• **Data to use**
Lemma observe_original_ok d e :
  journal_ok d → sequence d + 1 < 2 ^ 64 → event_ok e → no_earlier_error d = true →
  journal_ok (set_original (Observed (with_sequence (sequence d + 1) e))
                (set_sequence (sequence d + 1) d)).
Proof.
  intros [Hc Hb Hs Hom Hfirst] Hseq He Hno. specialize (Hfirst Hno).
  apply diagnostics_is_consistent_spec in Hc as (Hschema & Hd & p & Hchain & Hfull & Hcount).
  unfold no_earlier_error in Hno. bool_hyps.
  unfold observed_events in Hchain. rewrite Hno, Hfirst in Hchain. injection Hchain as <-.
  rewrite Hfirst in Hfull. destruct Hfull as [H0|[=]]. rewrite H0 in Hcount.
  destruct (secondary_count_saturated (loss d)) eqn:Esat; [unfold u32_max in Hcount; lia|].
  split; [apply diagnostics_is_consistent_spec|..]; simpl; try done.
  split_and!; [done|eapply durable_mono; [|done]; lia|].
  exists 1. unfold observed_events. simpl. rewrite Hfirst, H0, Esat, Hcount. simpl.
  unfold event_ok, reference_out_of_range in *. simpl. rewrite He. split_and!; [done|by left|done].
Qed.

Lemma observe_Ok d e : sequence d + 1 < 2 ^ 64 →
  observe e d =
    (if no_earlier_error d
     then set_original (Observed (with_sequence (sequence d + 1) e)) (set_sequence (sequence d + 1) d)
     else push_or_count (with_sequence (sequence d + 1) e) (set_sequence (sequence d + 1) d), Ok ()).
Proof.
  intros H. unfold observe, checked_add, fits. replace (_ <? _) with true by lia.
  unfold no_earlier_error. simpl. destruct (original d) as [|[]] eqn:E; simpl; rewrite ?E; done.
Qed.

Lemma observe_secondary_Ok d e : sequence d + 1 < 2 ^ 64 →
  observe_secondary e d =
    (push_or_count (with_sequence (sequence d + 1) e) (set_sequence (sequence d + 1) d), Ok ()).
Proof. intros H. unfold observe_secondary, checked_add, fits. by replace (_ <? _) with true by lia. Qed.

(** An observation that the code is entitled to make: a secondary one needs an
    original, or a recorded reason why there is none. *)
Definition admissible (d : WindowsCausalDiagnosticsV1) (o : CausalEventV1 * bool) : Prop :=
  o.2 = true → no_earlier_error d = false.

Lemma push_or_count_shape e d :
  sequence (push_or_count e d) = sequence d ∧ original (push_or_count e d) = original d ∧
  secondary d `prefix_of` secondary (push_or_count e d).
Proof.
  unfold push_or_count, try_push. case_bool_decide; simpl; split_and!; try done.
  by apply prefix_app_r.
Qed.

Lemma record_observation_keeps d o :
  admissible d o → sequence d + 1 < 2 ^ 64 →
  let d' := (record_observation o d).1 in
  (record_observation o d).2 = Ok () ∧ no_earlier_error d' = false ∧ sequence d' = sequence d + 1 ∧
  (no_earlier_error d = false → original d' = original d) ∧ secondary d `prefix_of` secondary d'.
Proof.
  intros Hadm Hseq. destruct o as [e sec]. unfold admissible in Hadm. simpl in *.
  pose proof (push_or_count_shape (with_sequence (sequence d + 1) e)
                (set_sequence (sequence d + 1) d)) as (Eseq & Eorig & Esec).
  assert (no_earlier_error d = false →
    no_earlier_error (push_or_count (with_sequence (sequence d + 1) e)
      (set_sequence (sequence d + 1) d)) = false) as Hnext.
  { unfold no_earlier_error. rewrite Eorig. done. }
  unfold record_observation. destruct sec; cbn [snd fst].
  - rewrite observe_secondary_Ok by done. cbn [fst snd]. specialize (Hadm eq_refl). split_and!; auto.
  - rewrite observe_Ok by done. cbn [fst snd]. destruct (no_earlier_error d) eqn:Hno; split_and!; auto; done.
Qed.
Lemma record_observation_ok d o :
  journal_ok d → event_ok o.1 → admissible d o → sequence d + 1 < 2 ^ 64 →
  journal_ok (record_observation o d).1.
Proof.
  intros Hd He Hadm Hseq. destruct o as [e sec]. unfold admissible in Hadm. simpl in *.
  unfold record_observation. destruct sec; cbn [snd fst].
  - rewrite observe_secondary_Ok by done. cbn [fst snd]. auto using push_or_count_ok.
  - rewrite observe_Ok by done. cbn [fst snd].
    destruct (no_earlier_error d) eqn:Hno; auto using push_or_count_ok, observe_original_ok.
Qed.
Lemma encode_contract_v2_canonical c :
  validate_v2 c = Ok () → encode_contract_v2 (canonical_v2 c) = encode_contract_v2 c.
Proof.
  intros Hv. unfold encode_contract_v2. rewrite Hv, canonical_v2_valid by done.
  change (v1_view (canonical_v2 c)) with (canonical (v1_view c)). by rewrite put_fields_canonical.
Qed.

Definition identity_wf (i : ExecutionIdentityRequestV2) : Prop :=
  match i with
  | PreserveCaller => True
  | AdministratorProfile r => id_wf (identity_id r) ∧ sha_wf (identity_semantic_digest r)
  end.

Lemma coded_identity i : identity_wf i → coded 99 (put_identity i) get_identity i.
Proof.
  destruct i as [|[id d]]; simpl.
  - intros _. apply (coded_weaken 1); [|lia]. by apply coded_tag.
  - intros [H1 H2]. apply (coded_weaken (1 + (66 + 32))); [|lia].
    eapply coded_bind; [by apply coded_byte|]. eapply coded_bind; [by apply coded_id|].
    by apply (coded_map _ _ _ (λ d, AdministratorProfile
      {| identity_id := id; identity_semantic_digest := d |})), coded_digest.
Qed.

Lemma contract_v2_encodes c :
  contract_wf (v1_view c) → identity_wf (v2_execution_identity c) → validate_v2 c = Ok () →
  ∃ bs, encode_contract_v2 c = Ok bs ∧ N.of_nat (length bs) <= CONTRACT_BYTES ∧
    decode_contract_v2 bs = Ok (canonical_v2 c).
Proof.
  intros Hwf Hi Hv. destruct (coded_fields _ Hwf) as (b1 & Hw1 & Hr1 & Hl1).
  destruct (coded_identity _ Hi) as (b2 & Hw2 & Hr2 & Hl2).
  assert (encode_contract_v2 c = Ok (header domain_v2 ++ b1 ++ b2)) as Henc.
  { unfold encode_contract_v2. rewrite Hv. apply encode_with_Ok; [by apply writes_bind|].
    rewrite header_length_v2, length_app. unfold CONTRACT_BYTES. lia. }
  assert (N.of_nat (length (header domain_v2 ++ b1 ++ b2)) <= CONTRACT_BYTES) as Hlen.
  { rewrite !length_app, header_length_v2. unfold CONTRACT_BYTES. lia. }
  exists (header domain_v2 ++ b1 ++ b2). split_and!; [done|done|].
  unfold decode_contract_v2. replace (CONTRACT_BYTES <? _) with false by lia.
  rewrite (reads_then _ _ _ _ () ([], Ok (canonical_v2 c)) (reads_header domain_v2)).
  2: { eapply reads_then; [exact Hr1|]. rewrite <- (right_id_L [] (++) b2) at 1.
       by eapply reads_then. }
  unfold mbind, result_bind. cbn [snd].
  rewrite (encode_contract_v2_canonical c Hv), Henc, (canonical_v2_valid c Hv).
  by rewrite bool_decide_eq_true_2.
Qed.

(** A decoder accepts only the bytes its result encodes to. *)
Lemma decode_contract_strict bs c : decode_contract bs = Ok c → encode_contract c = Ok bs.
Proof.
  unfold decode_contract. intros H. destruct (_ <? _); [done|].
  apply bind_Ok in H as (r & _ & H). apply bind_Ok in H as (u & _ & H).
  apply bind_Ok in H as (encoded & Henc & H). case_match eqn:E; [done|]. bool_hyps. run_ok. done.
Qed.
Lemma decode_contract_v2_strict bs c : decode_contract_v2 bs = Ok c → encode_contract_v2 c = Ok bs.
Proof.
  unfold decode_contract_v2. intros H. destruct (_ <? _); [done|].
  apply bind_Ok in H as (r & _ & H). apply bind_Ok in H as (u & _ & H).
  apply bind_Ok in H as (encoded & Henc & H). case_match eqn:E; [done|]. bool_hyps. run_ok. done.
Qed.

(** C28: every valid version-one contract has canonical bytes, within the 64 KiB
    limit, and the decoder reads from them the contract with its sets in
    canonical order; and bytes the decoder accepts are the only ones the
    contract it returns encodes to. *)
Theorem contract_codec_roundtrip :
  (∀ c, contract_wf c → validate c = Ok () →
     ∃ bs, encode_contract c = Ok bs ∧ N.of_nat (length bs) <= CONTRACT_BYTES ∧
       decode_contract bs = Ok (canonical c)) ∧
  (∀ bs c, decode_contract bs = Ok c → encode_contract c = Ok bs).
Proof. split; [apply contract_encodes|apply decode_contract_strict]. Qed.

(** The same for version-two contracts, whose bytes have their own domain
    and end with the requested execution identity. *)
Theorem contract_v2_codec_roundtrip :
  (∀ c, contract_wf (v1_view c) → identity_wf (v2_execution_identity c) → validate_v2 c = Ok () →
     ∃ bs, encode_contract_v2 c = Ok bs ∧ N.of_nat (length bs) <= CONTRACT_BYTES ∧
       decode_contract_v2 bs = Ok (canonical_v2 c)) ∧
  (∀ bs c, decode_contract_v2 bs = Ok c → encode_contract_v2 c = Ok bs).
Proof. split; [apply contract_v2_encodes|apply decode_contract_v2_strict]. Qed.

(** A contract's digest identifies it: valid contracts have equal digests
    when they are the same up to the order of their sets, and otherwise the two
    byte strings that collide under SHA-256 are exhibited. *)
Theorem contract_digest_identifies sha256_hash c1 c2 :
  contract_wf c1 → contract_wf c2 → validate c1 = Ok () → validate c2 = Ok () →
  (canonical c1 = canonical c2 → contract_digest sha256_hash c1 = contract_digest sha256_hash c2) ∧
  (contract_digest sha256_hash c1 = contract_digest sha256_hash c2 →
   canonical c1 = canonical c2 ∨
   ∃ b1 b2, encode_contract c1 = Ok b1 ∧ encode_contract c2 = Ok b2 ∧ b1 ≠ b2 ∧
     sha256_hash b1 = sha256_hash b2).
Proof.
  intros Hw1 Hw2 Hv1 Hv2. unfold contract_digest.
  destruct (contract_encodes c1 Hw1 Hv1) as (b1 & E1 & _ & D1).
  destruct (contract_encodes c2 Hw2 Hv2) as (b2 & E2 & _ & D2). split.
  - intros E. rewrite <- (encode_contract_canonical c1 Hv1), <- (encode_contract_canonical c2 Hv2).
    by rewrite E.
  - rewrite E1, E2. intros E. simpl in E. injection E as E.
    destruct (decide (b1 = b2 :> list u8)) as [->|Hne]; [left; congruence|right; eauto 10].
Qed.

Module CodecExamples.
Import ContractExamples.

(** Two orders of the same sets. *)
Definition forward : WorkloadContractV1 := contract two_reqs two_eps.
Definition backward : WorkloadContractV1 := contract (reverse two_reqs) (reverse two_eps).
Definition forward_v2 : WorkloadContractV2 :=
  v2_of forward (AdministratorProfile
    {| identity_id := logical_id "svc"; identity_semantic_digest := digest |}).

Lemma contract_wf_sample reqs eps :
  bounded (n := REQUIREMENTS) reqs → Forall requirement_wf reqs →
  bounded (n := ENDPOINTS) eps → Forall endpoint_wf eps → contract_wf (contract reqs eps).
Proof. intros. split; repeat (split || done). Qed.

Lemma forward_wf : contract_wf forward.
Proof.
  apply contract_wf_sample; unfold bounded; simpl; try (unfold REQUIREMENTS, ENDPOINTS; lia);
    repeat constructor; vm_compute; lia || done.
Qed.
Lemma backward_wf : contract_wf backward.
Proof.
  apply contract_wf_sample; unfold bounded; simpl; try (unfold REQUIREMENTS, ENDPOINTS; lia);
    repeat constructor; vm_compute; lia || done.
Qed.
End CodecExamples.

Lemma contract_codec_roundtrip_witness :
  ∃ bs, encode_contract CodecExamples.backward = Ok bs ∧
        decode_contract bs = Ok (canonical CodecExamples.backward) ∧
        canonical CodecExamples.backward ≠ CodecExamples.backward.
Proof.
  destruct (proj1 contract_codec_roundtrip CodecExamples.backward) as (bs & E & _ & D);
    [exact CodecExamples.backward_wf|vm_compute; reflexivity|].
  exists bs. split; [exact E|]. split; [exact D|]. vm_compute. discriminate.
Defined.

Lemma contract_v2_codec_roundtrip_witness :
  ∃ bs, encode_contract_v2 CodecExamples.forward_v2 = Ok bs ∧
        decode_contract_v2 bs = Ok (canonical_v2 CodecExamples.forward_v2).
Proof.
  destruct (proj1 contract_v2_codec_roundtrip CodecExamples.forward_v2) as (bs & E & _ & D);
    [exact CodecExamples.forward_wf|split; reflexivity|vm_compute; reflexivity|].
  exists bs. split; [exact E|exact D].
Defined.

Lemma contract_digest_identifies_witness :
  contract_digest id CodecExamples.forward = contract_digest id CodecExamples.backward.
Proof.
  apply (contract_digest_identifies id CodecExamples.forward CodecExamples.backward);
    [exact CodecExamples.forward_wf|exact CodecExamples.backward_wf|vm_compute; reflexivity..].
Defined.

...

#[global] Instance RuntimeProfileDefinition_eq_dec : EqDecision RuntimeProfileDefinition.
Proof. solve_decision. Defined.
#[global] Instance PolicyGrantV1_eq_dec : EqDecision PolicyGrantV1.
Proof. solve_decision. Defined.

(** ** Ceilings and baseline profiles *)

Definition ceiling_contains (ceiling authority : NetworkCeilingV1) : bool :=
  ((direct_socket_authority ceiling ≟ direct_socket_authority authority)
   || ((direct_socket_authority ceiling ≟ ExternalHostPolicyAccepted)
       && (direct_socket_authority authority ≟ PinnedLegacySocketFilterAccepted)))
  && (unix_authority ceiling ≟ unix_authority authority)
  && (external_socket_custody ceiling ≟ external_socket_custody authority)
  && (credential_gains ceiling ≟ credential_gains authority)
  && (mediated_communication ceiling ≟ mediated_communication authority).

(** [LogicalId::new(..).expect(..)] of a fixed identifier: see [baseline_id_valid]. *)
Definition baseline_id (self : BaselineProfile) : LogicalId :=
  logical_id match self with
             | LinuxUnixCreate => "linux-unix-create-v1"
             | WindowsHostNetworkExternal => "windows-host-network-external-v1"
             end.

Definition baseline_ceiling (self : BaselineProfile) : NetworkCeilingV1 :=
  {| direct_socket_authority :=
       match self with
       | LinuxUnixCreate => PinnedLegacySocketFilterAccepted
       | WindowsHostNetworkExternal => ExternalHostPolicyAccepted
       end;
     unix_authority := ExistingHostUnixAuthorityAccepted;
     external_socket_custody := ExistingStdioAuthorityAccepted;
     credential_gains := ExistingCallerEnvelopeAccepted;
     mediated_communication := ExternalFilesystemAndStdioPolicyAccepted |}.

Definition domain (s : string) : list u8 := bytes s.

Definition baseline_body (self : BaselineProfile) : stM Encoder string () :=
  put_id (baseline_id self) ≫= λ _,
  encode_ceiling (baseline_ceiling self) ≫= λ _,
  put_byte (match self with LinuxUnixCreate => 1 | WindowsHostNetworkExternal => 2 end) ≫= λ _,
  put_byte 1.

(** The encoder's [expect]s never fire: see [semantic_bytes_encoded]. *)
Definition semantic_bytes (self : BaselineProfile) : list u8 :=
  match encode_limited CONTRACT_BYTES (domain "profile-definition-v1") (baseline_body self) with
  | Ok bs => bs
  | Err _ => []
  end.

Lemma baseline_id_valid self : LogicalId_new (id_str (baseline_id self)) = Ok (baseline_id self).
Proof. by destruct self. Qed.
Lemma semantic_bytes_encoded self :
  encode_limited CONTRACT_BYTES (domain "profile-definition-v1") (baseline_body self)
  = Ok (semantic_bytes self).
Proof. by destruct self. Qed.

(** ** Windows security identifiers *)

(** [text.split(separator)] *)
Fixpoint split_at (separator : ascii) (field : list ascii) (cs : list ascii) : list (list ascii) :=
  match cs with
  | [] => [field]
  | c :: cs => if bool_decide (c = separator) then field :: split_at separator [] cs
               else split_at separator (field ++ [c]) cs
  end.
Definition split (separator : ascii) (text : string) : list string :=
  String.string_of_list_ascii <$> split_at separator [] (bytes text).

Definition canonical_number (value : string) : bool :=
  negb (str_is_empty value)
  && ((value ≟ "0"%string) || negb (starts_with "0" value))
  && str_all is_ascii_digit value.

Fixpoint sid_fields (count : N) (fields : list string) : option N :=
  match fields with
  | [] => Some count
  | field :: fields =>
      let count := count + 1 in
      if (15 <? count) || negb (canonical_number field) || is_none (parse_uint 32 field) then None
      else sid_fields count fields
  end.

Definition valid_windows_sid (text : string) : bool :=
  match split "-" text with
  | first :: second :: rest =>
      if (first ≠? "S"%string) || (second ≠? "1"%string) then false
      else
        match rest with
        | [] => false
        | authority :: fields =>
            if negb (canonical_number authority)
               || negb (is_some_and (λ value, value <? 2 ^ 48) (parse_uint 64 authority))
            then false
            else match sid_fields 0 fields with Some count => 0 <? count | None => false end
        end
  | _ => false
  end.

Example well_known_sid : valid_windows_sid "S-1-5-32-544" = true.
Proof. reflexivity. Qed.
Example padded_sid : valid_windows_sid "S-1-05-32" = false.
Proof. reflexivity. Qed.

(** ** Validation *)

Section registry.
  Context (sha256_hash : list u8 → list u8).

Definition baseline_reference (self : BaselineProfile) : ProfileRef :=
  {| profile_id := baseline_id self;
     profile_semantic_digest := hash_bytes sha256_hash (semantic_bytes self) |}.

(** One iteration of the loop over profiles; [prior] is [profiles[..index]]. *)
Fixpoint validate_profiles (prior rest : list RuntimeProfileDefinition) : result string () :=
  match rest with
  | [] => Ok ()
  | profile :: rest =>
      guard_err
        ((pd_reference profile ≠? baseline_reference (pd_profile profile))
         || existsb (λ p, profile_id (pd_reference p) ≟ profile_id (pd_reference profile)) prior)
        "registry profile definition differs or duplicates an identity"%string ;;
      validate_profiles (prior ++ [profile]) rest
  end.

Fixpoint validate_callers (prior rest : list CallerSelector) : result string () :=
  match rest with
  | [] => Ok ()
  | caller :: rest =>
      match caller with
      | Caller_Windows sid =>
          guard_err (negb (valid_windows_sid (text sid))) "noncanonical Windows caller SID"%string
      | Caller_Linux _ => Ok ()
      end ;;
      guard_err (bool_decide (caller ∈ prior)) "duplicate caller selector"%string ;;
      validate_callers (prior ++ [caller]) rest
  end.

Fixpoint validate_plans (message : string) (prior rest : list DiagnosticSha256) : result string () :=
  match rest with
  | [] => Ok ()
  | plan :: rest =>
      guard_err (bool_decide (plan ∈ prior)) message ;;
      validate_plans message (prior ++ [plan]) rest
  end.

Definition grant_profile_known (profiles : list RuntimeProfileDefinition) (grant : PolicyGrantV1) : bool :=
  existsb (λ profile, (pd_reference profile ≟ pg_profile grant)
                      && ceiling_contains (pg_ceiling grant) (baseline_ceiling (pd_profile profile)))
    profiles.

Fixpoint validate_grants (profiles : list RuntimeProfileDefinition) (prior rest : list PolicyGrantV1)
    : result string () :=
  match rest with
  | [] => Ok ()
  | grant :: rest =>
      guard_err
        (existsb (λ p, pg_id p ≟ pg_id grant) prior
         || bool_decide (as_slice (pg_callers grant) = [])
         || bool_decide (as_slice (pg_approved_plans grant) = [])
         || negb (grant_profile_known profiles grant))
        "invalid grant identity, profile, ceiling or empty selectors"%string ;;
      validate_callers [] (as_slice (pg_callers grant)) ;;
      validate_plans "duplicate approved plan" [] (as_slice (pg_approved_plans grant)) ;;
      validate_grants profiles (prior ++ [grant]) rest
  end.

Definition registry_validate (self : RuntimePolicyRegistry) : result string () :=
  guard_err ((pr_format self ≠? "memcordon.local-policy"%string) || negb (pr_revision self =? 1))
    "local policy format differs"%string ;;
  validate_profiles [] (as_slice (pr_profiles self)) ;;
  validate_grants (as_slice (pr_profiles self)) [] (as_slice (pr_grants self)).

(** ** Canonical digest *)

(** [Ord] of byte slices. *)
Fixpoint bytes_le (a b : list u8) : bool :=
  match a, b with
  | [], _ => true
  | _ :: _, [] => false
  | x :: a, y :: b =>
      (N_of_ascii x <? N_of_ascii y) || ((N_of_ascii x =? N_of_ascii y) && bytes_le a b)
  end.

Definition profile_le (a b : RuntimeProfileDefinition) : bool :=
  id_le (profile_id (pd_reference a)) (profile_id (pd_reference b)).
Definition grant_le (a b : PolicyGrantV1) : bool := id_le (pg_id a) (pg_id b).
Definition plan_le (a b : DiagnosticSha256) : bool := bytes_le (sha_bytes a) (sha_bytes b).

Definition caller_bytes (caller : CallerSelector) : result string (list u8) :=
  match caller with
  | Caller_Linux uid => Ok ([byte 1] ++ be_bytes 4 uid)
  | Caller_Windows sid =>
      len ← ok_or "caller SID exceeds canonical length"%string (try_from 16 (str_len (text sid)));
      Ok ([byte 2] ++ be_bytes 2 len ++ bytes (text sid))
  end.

• **Your instructions**
Write out, from the lines above, only those from the line with "existsb (λ profile, (pd_reference" to the line with "Fixpoint validate_grants (profiles", exactly as given, including the first and the last.

• **Worked solution**
  existsb (λ profile, (pd_reference profile ≟ pg_profile grant)
                      && ceiling_contains (pg_ceiling grant) (baseline_ceiling (pd_profile profile)))
    profiles.

Fixpoint validate_grants (profiles : list RuntimeProfileDefinition) (prior rest : list PolicyGrantV1)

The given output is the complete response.